BEGIN SUPPLIED RECORDS

(** When every caller is a person, who enters before leaving and leaves
    before the thread ends, [numPeopleIn] is under every schedule the number of
    persons that have entered and not left, and never more than five. *)
Theorem elevatorTest_capacity n scripts rnd useTimer k0 k e :
  Forall is_person scripts → start n rnd useTimer scripts = Ok k0 →
  steps (kstep (C := client n) rnd useTimer) k0 k → elevator (shared (C := client n) k) = Some e →
  0 ≤ numPeopleIn e ≤ 5 ∧ numPeopleIn e = total aboard (live (C := client n) k).
Proof.
  intros Hp Hs Hk He.
  destruct (people_reachable n scripts rnd useTimer k0 k Hs Hk Hp) as [(ss & _ & _ & E)|(e' & He' & _ & H5 & Hsum)].
  - pose proof (eq_trans (eq_sym (f_equal elevator E)) He). done.
  - pose proof (eq_trans (eq_sym He) He') as [= <-]. split; [|exact Hsum]. split; [|exact H5].
    rewrite Hsum. apply total_nonneg. intros t pc _. unfold aboard. case_decide; lia.
Qed.

(** Under every schedule the code of elevatorTest.cc runs from each kernel
    call to the next without using a null [elevator], and an assertion that
    fails is that of [Thread::Sleep] in [Condition::Wait], called by
    [WaitForElevatorAtFloor] away from its floor or by [TryEnterElevator] when
    the elevator is full. *)
Theorem elevatorTest_assertions n scripts rnd useTimer k0 k :
  2 ≤ n → (∀ i, 0 ≤ rnd i) → start n rnd useTimer scripts = Ok k0 →
  steps (kstep (C := client n) rnd useTimer) k0 k →
  (∀ t pc, live (C := client n) k !! t = Some pc →
    ∃ r, resume_at n pc (shared (C := client n) k) = Ok r) ∧
  (kstep (C := client n) rnd useTimer k = Err AssertFailed →
   ∃ th c fs, threads k !! currentThread k = Some th ∧ stack th = FWaitSleep c :: fs ∧
     waits (resume th)).
Proof.
  intros Hn Hr Hs Hk. split; [by apply (code_runs n scripts rnd useTimer k0 k)|].
  by apply (only_Wait_aborts n scripts rnd useTimer k0 k).
Qed.

(** ** Executions *)

(** The state after [fuel] steps, with the timer on. *)
Definition state (n : Z) (scripts : list (list person_call)) (fuel : nat) : Result (kernel (C := client n)) :=
  k0 ← start n (λ _, 150) true scripts; mret (run (kstep (C := client n) (λ _, 150) true) fuel k0).1.

Lemma state_reached n scripts fuel k :
  state n scripts fuel = Ok k →
  ∃ k0, start n (λ _, 150) true scripts = Ok k0 ∧ steps (kstep (C := client n) (λ _, 150) true) k0 k.
Proof.
  unfold state. destruct (start n (λ _, 150) true scripts) as [k0|e]; [|done]. intros [= <-].
  exists k0. split; [done|apply run_steps].
Qed.

Lemma state_eval {A} n scripts fuel (f : kernel (C := client n) → A) a :
  (k ← state n scripts fuel; mret (f k)) = Ok a → ∃ k, state n scripts fuel = Ok k ∧ f k = a.
Proof. destruct (state n scripts fuel) as [k|e]; [|done]. intros [= H]. by exists k. Qed.

Lemma elevatorTest_route_witness :
  ∃ k : kernel (C := client 3),
    output (shared k) = [2; 3; 2; 1; 2; 3; 2; 1; 2; 3; 2] ∧
    output (shared k) = floor_at 3 <$> seq 1 (length (output (shared k))).
Proof.
  destruct (state_eval 3 [[WaitForElevatorAtFloor 2]] 2000 (λ k, output (shared k)) [2; 3; 2; 1; 2; 3; 2; 1; 2; 3; 2])
    as (k & Hk & Ho); [vm_compute; reflexivity|].
  destruct (state_reached _ _ _ _ Hk) as (k0 & Hs & Hr). exists k. split; [exact Ho|].
  apply (elevatorTest_route 3 [[WaitForElevatorAtFloor 2]] (λ _, 150) true k0 k ltac:(lia) Hs Hr).
Defined.

Definition error_of {A} (r : Result A) : option stop := match r with Err e => Some e | Ok _ => None end.
Lemma error_of_Some {A} (r : Result A) e : error_of r = Some e → r = Err e.
Proof. destruct r; [done|]. by intros [= ->]. Qed.

Definition riders : list (list person_call) :=
  [[TryEnterElevator; LeaveElevator]; [TryEnterElevator; LeaveElevator]].

Lemma elevatorTest_capacity_witness :
  ∃ k : kernel (C := client 3), elevator (shared k) = Some (mkElevator 3 2 1 false) ∧
    1 = total aboard (live k).
Proof.
  destruct (state_eval 3 riders 560 (λ k, elevator (shared k)) (Some (mkElevator 3 2 1 false)))
    as (k & Hk & Ho); [vm_compute; reflexivity|].
  destruct (state_reached _ _ _ _ Hk) as (k0 & Hs & Hr). exists k. split; [exact Ho|].
  apply (elevatorTest_capacity 3 riders (λ _, 150) true k0 k (mkElevator 3 2 1 false)); [|exact Hs|exact Hr|exact Ho].
  repeat constructor.
Defined.

(** A person who waits for the elevator brings the machine down. *)
Lemma elevatorTest_assertions_witness :
  ∃ (k : kernel (C := client 3)) th c fs, kstep (λ _, 150) true k = Err AssertFailed ∧
    threads k !! currentThread k = Some th ∧ stack th = FWaitSleep c :: fs ∧ waits (resume th).
Proof.
  destruct (state_eval 3 [[WaitForElevatorAtFloor 3]] 2000
    (λ k, error_of (kstep (λ _, 150) true k)) (Some AssertFailed))
    as (k & Hk & Ho); [vm_compute; reflexivity|].
  destruct (state_reached _ _ _ _ Hk) as (k0 & Hs & Hr).
  pose proof (error_of_Some _ _ Ho) as He.
  destruct (elevatorTest_assertions 3 [[WaitForElevatorAtFloor 3]] (λ _, 150) true k0 k ltac:(lia)) as [_ H];
    [intros; lia|exact Hs|exact Hr|].
  destruct (H He) as (th & c & fs & H1 & H2 & H3). exists k, th, c, fs. exact (conj He (conj H1 (conj H2 H3))).
Defined.

(** With one floor the elevator never turns round: the top is tested for after
    the first move, and floor 2 is not it. *)
Example one_floor_leaves_the_building :
  (k ← state 1 [] 2000; mret (output (shared (C := client 1) k))) = Ok [2; 3; 4; 5; 6; 7; 8; 9; 10; 11; 12].
Proof. vm_compute. reflexivity. Qed.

END SUPPLIED RECORDS

== WHAT THE TASK ASKS ==
Lines from the first one above through the line containing "k) = Some e →" are to be retyped exactly, both included, and nothing more.

== RESPONSE AREA ==
(** When every caller is a person, who enters before leaving and leaves
    before the thread ends, [numPeopleIn] is under every schedule the number of
    persons that have entered and not left, and never more than five. *)
Theorem elevatorTest_capacity n scripts rnd useTimer k0 k e :
  Forall is_person scripts → start n rnd useTimer scripts = Ok k0 →
  steps (kstep (C := client n) rnd useTimer) k0 k → elevator (shared (C := client n) k) = Some e →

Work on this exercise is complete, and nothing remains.